- **Activity**:
From the listing, collect all lines containing the word "Import".
= = =
(* ===== verification/StackDeployment.v ===== *)
(** * Applying a revision of a stack

    [api/src/stacks/stack-deployment.service.ts], with
    [assertStackAttribution] of [api/src/stacks/stack-attribution.ts].

    The Compose compiler is a separate Go program the service runs as a process;
    it is a parameter: given a project name, the Compose source and the
    environment it fails, refuses, or answers with a plan. *)

From Stdlib Require Import Ascii String NArith ZArith.
From stdpp Require Import gmap strings list pretty.
From S2P Require Import Prelude Semver Schema Store Registry Effects Logic PendingGuard.
From S2P Require Import StackClassify StackPlan Base64 Environment Discovery.

Class ComposeCompiler :=
  compiler_compile : string → string → list (string * string) → exn + option StackDeploymentPlan.

(** ** Data *)

Record AuthenticatedUser := { actor_id : string; actor_email : string }.

Record RequestContext := {
  context_sourceIp : option string;
  context_userAgent : option string;
  context_requestId : option string
}.

Inductive ApplyKind := initial | redeploy | rollback | repair.

Definition ApplyKind_name (k : ApplyKind) : string :=
  match k with
  | initial => "initial" | redeploy => "redeploy" | rollback => "rollback" | repair => "repair"
  end.

Record DeploymentOutcome := {
  result_deploymentId : string;
  result_stackId : string;
  result_revisionId : string;
  result_kind : ApplyKind;
  result_services : list (string * option string)
}.

Record DispatchedApply := {
  attempt_deploymentId : string;
  attempt_actionId : option string;
  attempt_kind : ApplyKind;
  attempt_stackId : string;
  attempt_stackName : string;
  attempt_hostId : string;
  attempt_revisionId : string;
  attempt_fromRevisionId : option string;
  attempt_targetServices : list string;
  attempt_fromServices : option (list string);
  attempt_agentId : string;
  attempt_containers : list (string * string);
  attempt_payload : AgentStackPlan;
  attempt_actor : AuthenticatedUser;
  attempt_context : RequestContext
}.

Definition SERVICE_UNAVAILABLE : Z := 503.

Definition stackKey (stackId : string) : string := "stack:" +:+ stackId.

Definition UNKNOWN_OUTCOME : list string := ["AGENT_REQUEST_TIMEOUT"; "AGENT_NOT_CONNECTED"].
= = =
- **Exercise answer**:
From Stdlib Require Import Ascii String NArith ZArith.
From stdpp Require Import gmap strings list pretty.
From S2P Require Import Prelude Semver Schema Store Registry Effects Logic PendingGuard.
From S2P Require Import StackClassify StackPlan Base64 Environment Discovery.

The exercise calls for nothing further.